(INSTRUCTIONS FOR THE TASK) When you reach the line in the listing below that contains "Hw). exists ad.", begin returning lines exactly as written, and stop after the line that contains "- intros scope found". Return no other lines.
START DATA SUPPLIED
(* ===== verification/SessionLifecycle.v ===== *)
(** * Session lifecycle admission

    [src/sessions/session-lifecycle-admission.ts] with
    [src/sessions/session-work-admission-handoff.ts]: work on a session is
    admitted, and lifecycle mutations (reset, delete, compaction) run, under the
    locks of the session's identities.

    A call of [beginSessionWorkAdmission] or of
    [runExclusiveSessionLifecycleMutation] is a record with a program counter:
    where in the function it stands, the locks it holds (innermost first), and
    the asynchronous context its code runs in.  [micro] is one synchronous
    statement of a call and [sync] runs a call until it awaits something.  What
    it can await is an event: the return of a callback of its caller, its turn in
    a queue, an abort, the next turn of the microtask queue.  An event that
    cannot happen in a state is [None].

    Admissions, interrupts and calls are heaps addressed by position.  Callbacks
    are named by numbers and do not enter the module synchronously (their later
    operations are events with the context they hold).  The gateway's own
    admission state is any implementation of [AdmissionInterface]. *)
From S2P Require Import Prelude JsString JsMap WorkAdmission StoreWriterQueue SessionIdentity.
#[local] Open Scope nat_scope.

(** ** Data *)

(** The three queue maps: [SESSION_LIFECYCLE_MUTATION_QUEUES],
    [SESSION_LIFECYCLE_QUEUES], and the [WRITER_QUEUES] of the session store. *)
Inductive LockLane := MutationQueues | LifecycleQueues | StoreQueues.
END DATA SUPPLIED
START DATA SUPPLIED
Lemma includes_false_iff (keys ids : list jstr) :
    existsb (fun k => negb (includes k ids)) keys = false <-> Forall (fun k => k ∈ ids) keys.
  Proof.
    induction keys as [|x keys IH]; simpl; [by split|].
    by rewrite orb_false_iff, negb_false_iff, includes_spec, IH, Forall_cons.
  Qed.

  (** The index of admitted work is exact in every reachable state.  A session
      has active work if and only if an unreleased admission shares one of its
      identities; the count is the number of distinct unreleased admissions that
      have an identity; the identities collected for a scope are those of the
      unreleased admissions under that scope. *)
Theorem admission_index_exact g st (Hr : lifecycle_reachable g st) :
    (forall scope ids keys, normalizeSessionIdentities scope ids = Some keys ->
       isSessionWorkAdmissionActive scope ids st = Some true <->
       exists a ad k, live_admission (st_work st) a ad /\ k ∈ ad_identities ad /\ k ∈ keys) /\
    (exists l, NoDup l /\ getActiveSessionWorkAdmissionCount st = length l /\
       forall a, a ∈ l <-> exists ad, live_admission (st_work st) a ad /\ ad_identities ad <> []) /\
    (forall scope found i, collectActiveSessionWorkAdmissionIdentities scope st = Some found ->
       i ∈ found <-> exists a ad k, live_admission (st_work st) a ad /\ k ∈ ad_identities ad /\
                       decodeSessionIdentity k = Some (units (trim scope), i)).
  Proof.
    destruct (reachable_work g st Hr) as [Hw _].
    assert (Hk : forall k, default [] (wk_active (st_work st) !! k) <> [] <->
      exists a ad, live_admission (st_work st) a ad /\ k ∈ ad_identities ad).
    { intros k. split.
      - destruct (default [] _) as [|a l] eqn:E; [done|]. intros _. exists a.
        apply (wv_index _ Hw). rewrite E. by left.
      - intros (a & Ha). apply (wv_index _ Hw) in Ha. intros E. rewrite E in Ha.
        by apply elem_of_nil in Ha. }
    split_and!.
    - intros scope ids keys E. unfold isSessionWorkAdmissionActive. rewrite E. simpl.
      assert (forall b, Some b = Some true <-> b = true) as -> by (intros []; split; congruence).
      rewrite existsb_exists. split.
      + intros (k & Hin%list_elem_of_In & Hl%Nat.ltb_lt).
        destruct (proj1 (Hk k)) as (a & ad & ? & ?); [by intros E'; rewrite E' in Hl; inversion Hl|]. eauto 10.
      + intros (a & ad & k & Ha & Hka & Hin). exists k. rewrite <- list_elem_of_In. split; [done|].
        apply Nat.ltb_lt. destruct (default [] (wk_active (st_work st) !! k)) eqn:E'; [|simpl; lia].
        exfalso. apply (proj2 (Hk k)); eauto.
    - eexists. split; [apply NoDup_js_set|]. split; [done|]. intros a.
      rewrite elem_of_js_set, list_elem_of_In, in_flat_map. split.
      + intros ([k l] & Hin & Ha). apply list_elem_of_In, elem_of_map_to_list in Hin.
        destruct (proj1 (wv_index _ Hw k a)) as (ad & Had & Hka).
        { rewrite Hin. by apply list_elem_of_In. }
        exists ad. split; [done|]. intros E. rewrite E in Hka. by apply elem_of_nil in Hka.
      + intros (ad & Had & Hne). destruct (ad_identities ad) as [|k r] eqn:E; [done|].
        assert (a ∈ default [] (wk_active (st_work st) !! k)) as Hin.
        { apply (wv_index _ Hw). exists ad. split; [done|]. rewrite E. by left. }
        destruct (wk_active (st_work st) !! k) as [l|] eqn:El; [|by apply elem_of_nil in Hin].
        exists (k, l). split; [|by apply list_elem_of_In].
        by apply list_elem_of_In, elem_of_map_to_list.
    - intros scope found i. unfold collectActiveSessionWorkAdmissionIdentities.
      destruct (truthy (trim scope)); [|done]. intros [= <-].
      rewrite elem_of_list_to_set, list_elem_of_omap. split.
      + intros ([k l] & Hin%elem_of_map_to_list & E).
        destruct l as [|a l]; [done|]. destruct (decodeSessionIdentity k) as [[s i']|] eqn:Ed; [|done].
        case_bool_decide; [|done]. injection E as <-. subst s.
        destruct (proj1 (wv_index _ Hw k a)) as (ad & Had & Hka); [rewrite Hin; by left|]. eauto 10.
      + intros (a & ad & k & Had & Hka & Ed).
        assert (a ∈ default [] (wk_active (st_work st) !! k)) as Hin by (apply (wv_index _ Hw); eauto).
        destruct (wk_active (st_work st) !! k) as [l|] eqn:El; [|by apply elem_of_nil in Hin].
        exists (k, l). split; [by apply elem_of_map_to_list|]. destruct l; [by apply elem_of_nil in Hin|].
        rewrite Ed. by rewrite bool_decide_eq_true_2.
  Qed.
END DATA SUPPLIED
(COMPLETED EXERCISE)
        { apply (wv_index _ Hw). exists ad. split; [done|]. rewrite E. by left. }
        destruct (wk_active (st_work st) !! k) as [l|] eqn:El; [|by apply elem_of_nil in Hin].
        exists (k, l). split; [|by apply list_elem_of_In].
        by apply list_elem_of_In, elem_of_map_to_list.
    - intros scope found i. unfold collectActiveSessionWorkAdmissionIdentities.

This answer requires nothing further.